I think there are some ethnic groups that do really, really well with death because they involve their children from an early age, so they get to know that this is just a part of life and some day they are going to die. I'd say most people seem to be able to deal with it and have a healthy enough attitude. There are going to be people who don't and you wish there was something that could be done for them.

(America's relationship with death) has certainly changed. When I first started 37 years ago, people dealt with death by having more funerals. Then the cremation societies came into existence and basically their approach was funerals aren't fun, they aren't enjoyable, so why do it? Have your loved one cremated. For people who have a hard time at funerals, that was kind of a nice, easy way of dealing with it. Then, after a while, the same cremation societies realized it wasn't good to be telling people not to do it. Because it's not fun wasn't a good approach. They needed something to memorialize their loved one.

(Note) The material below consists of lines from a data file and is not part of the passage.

(* ===== verification/AuditRoutes.v ===== *)
(** * The transparency log's audit routes

    Models [routes/audit_mcp.rs] and [routes/drift.rs] of the transparency log: the
    framing the two share, and [POST /v1/audit/mcp] and [POST /v1/audit/drift], which
    differ in the pinned key only.  The record itself is opaque to the log. *)

From S2P Require Import Prelude RustStr Float64 Crates Merkle MerkleSpec Store Json Serde Token Revoke.
From S2P Require Import Async HashTree Sth Tlog Auth WaveContext WaveSession WaveRoutes WaveTheorems.

#[local] Open Scope string_scope.

Record AppendMcpAuditRequest := {
  am_canonical_bytes_hex : string;
  am_ed25519_public_key_hex : string;
  am_ed25519_signature_hex : string;
  am_idempotency_key_hex : string;
  am_occurred_at_epoch_seconds : N
}.

Record AppendMcpAuditResponse := {
  amr_idempotent_replay : bool;
  amr_leaf_hash_hex : string;
  amr_leaf_index : N;
  amr_ok : bool
}.

Definition build_audit_leaf_payload (record_bytes : list byte) (sig : array 64) : list byte :=
  let n := N.min (nlen record_bytes) u64_max in
  (to_be_bytes 8 n ++ record_bytes ++ arr_bytes sig)%list.

Section AuditRoutes.
Context `{Sha256} `{Ed25519} `{Hex}.
Context {St : Type} `{TransparencyStore St}.

(** Steps 1 to 3 and the start of step 4: everything before the store. *)
Definition audit_input (expected_fpr : option string) (body : AppendMcpAuditRequest)
    : res ServiceError AppendInput :=
  let? expected_fpr := ok_or Ed25519NotConfigured expected_fpr in
  let? announced_pk_raw := hex_bytes "ed25519 pk hex decode: " (am_ed25519_public_key_hex body) in
  if negb (length announced_pk_raw =? 32)%nat
  then Err (BadRequest ("ed25519 public key must be 32 bytes, got " +:+
                        u64_to_string (nlen announced_pk_raw))) else
  let announced_fpr := sha256_hex announced_pk_raw in
  if negb (constant_time_eq (as_bytes announced_fpr) (as_bytes (to_ascii_lowercase expected_fpr)))
  then Err Ed25519KeyFingerprintMismatch else
  let? record_bytes := hex_bytes "canonical_bytes hex decode: " (am_canonical_bytes_hex body) in
  if bool_decide (record_bytes = []) then Err (BadRequest "canonical_bytes empty") else
  let? sig_raw := hex_bytes "ed25519 sig hex decode: " (am_ed25519_signature_hex body) in
  if negb (length sig_raw =? 64)%nat
  then Err (BadRequest ("ed25519 signature must be 64 bytes, got " +:+ u64_to_string (nlen sig_raw))) else
  let sig_arr := array_of 64 sig_raw in
  let? vk := match verifying_key_from_bytes (array_of 32 announced_pk_raw) with
             | inl _ => Err Ed25519SignatureMismatch
             | inr vk => Ok vk
             end in
  if negb (ed_verify vk record_bytes sig_arr) then Err Ed25519SignatureMismatch else
  let? idempotency_key := hex_to_32 (am_idempotency_key_hex body) in
  Ok {| ai_idempotency_key := idempotency_key;
        ai_payload := build_audit_leaf_payload record_bytes sig_arr;
        ai_occurred_at_epoch_seconds := am_occurred_at_epoch_seconds body |}.

(** The handler with the pinned fingerprint [expected_fpr]. *)
Definition append_audit (expected_fpr : option string) (body : AppendMcpAuditRequest)
    : prog St ServiceError (N * AppendMcpAuditResponse) :=
  match audit_input expected_fpr body with
  | Err e => Done (Err e)
  | Panic => Done Panic
  | Ok inp =>
    await_q false (fun s => let (r, s) := ts_append s inp in (map_err service_of_store r, s))
      (fun outcome =>
    let idempotent_replay := negb (ao_created outcome) in
    Done (Ok (if idempotent_replay then 200%N else 201%N,
              {| amr_idempotent_replay := idempotent_replay;
                 amr_leaf_hash_hex := hex_encode (arr_bytes (ao_leaf_hash outcome));
                 amr_leaf_index := ao_leaf_index outcome; amr_ok := true |})))
  end.

(** The keys of the two routes, as [AppState] holds them. *)
Record AuditKeys := {
  mcp_audit_ed25519_key_fingerprint_hex : option string;
  reconciler_drift_ed25519_key_fingerprint_hex : option string
}.

Definition append_mcp_audit (keys : AuditKeys) := append_audit (mcp_audit_ed25519_key_fingerprint_hex keys).
Definition append_reconciler_drift (keys : AuditKeys) :=
  append_audit (reconciler_drift_ed25519_key_fingerprint_hex keys).

(** ** Lemmas *)

(** The body carries [record] and [sig], a signature of it under a key with the
    fingerprint [fpr]. *)
Definition audit_signed (fpr : string) (body : AppendMcpAuditRequest) (record : list byte)
    (sig : array 64) : Prop :=
  record <> [] /\ hex_decode (trim (am_canonical_bytes_hex body)) = inr record /\
  hex_decode (trim (am_ed25519_signature_hex body)) = inr (arr_bytes sig) /\
  exists pk vk, hex_decode (trim (am_ed25519_public_key_hex body)) = inr (arr_bytes pk) /\
    sha256_hex (arr_bytes pk) = to_ascii_lowercase fpr /\
    verifying_key_from_bytes pk = inr vk /\ ed_verify vk record sig = true.

Lemma audit_input_ok expected body inp :
  audit_input expected body = Ok inp ->
  exists fpr record sig, expected = Some fpr /\ audit_signed fpr body record sig /\
    hex_to_32 (am_idempotency_key_hex body) = Ok (ai_idempotency_key inp) /\
    ai_payload inp = build_audit_leaf_payload record sig.
Proof.
  unfold audit_input. intros (fpr & Hf%ok_or_Ok & Hi)%res_bind_Ok.
  step Hi as (pk & Hpk%hex_bytes_ok & Hi).
  destruct (Nat.eqb_spec (length pk) 32) as [Hlp|]; [|done]. simpl in Hi.
  destruct (constant_time_eq _ _) eqn:Hc; [|done]. apply constant_time_eq_str in Hc. simpl in Hi.
  step Hi as (rb & Hrb%hex_bytes_ok & Hi). case_bool_decide as Hne; [done|].
  step Hi as (sig & Hsig%hex_bytes_ok & Hi).
  destruct (Nat.eqb_spec (length sig) 64) as [Hls|]; [|done]. simpl in Hi.
  step Hi as (vk & Hvk & Hi).
  destruct (verifying_key_from_bytes _) as [|vk'] eqn:Hk; [done|]. injection Hvk as ->.
  destruct (ed_verify _ _ _) eqn:Hv; [|done]. simpl in Hi.
  step Hi as (key & Hkey & [= <-]).
  exists fpr, rb, (array_of 64 sig). split; [done|]. split; [|done].
  split; [done|]. split; [done|]. rewrite array_of_bytes by done. split; [done|].
  exists (array_of 32 pk), vk. by rewrite array_of_bytes.
Qed.

(** The two trailers have different lengths: an audit leaf is never read as a wave
    session, whatever its record. *)
Lemma audit_leaf_is_no_session `{SerdeJson} record sig :
  (nlen record + 72 <= u64_max)%N -> leaf_kind (build_audit_leaf_payload record sig) = OtherLeaf.
Proof.
  intros Hmax. unfold leaf_kind, split_leaf_payload.
  assert (nlen (build_audit_leaf_payload record sig) = nlen record + 72)%N as Hlen.
  { unfold build_audit_leaf_payload, nlen. rewrite !length_app. autorewrite with bytes. lia. }
  destruct (Nat.ltb_spec (length (build_audit_leaf_payload record sig)) (8 + 32)); [done|].
  rewrite Hlen. unfold build_audit_leaf_payload. rewrite N.min_l by lia.
  rewrite take_app_length' by (by auto with bytes).
  rewrite from_to_be_bytes by (rewrite pow_256_8; unfold u64_max in *; lia).
  rewrite N.mod_small by (unfold u64_max in *; lia).
  destruct (N.eqb_spec (8 + nlen record + 32) (nlen record + 72)); [lia|done].
Qed.

Lemma audit_payload_inj r1 s1 r2 s2 :
  (nlen r1 <= u64_max)%N -> (nlen r2 <= u64_max)%N ->
  build_audit_leaf_payload r1 s1 = build_audit_leaf_payload r2 s2 -> r1 = r2 /\ s1 = s2.
Proof.
  unfold build_audit_leaf_payload. intros Hr1 Hr2. rewrite !N.min_l by done.
  intros [_ E]%app_inj_1; [|by autorewrite with bytes].
  apply app_inj_2 in E as [-> E%array_eq]; [done|by autorewrite with bytes].
Qed.

Context `{!StoreLaws St}.

(** Other requests only extend the ledger, and leave it room. *)
Definition store_grows (env : bool -> St -> St -> Prop) : Prop :=
  forall held s s' es, env held s s' -> ts_holds s es ->
  exists es', ts_holds s' es' /\ es `prefix_of` es' /\
    ((nlen es < u64_max)%N -> (nlen es' < u64_max)%N).

(** An audit leaf is recorded only for the holder of the pinned key: whatever
    other requests interleave, each of the two routes answers with success only when
    its own key is configured and the body carries a signature of a non-empty record
    under a key with that fingerprint; then the ledger holds the framing of exactly
    that record and signature at the index the answer names, the leaf hash and the
    status (200 on a replay, 201 otherwise) are the entry's, and no later reading
    takes that leaf for a wave session.  The two keys do not stand in for each other. *)
Theorem audit_append_is_signed `{SerdeJson} env keys (drift : bool) body s es st resp s' :
  let route := if drift then append_reconciler_drift keys else append_mcp_audit keys in
  store_grows env -> ts_holds s es -> (nlen es < u64_max)%N ->
  exec env (route body) s (Ok (st, resp)) s' ->
  exists fpr record sig es' e,
    (if drift then reconciler_drift_ed25519_key_fingerprint_hex keys
     else mcp_audit_ed25519_key_fingerprint_hex keys) = Some fpr /\
    audit_signed fpr body record sig /\
    ts_holds s' es' /\ es `prefix_of` es' /\ es' !! N.to_nat (amr_leaf_index resp) = Some e /\
    ai_payload e = build_audit_leaf_payload record sig /\
    hex_to_32 (am_idempotency_key_hex body) = Ok (ai_idempotency_key e) /\
    amr_leaf_hash_hex resp = hex_encode (arr_bytes (leaf_hash (ai_payload e))) /\
    st = (if amr_idempotent_replay resp then 200 else 201)%N /\
    ((nlen record + 72 <= u64_max)%N -> leaf_kind (ai_payload e) = OtherLeaf).
Proof.
  cbv zeta. intros Hg Hh Hmax Hx.
  assert (exec env (append_audit (if drift then reconciler_drift_ed25519_key_fingerprint_hex keys
     else mcp_audit_ed25519_key_fingerprint_hex keys) body) s (Ok (st, resp)) s') as Hx' by (by destruct drift).
  clear Hx. unfold append_audit in Hx'.
  destruct (audit_input _ body) as [inp|e|] eqn:Hin; [|by apply exec_done_inv in Hx' as [? _]..].
  apply audit_input_ok in Hin as (fpr & record & sig & Hf & Hsig & Hkey & Hpay).
  apply exec_await_q_inv in Hx' as (s1 & He & Hx).
  destruct (Hg _ _ _ _ He Hh) as (es1 & Hh1 & Hp1 & Hm1). specialize (Hm1 Hmax).
  destruct (ts_append_law s1 es1 inp Hh1 ltac:(lia)) as [Hr Hs].
  destruct (ts_append s1 inp) as [ro s2]. simpl in *. subst ro.
  destruct (ledger_append es1 inp) as [[o|e|] es2] eqn:Hla; simpl in *; [|by destruct Hx..].
  apply exec_done_inv in Hx as [[= -> ->] ->].
  destruct (ledger_append_entry _ _ _ _ Hla) as (Hlh & Hp & _ & e & He' & Hek & Hep).
  exists fpr, record, sig, es2, e. simpl. split; [done|]. split; [done|]. split; [done|].
  split; [by etrans|]. rewrite Hep, Hek, Hlh, Hpay. split_and!; try done.
  intros. by apply audit_leaf_is_no_session.
Qed.

End AuditRoutes.

(** ** Witnesses *)

Module Demo.
Import WaveTheorems.Demo.
#[local] Existing Instance demo_ed25519.
#[local] Existing Instance demo_hex.
#[local] Existing Instance DemoJson.demo_serde.
#[local] Existing Instance sha.

Definition drift_pk : array 32 := array_of 32 [x05].

Definition keys : AuditKeys := {|
  mcp_audit_ed25519_key_fingerprint_hex := None;
  reconciler_drift_ed25519_key_fingerprint_hex := Some (sha256_hex (arr_bytes drift_pk)) |}.

Definition body : AppendMcpAuditRequest := {|
  am_canonical_bytes_hex := "7b7d"; am_ed25519_public_key_hex := hex_encode (arr_bytes drift_pk);
  am_ed25519_signature_hex := hex_encode (arr_bytes (array_of 64 (arr_bytes drift_pk ++ [x7b; x7d])%list));
  am_idempotency_key_hex := hex_encode (arr_bytes (array_of 32 [x09])); am_occurred_at_epoch_seconds := 7 |}.

Definition still (_ : bool) (s s' : Inner) : Prop := s' = s.

Lemma still_grows : store_grows still.
Proof. intros held s s' es -> Hh. by exists es. Qed.

Lemma audit_append_is_signed_witness : exists resp s' e,
  run (append_reconciler_drift keys body) mem_new = (Ok (201%N, resp), s') /\
  ts_holds s' [e] /\ ai_payload e = build_audit_leaf_payload [x7b; x7d]
    (array_of 64 (arr_bytes drift_pk ++ [x7b; x7d])%list).
Proof.
  pose proof (exec_run still ltac:(done) (append_reconciler_drift keys body) mem_new) as Hx.
  assert (length (leaves (snd (run (append_reconciler_drift keys body) mem_new))) = 1%nat) as Hl
    by (vm_compute; reflexivity).
  assert (exists resp, fst (run (append_reconciler_drift keys body) mem_new) = Ok (201%N, resp))
    as [resp Hr] by (eexists; vm_compute; reflexivity).
  destruct (run (append_reconciler_drift keys body) mem_new) as [r s']. simpl in Hl, Hr. subst r.
  destruct (audit_append_is_signed still keys true body mem_new [] 201%N resp s' still_grows mem_holds_new
    ltac:(done) Hx) as (fpr & rec & sig & es' & e & _ & (_ & Hrec & Hsig & _) & Hh & _ & He & Hp & _).
  exists resp, s', e. split; [reflexivity|].
  assert (es' = [e]) as ->.
  { pose proof Hh as (Hlv & _). rewrite Hlv in Hl. pose proof (ledger_leaves_length es') as Hn.
    unfold nlen in Hn. rewrite Hl in Hn.
    destruct es' as [|e' [|]]; [done| |done]. apply list_elem_of_lookup_2 in He.
    by apply list_elem_of_singleton in He as ->. }
  split; [exact Hh|]. rewrite Hp. vm_compute in Hrec. injection Hrec as <-.
  apply (f_equal (fun x => match x with inr b => array_of 64 b | inl _ => array_of 64 [] end)) in Hsig.
  rewrite array_of_id in Hsig. rewrite <-Hsig. vm_compute. reflexivity.
Defined.

End Demo.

I think it's better now because most people find some need to memorialize and have a service and recognize that someone's dead. There are still some people that choose not to do that and it's fine.

How would you categorize the importance of memorializing? It's kind of this ancient thing that people have been doing for so long, and sometimes with traditions we do things without thinking of the importance.

In the old days, funerals were (standard) - we're going to take care of your mom, we're going to embalm her, dress her, do her hair and put her in a casket. Then the minister is going to come and do something and then we'll go the cemetery. Now people understand there's so much more they can do. Let's say we're having a cremation first and then having a memorial service. Now it's like, where are we going to do this? I went to a memorial service for a friend of mine and it was in her home. People brought food to share. People shared stories. There were lots of pictures and albums out, so you could see this person's life. So you could start to get a sense of what's available.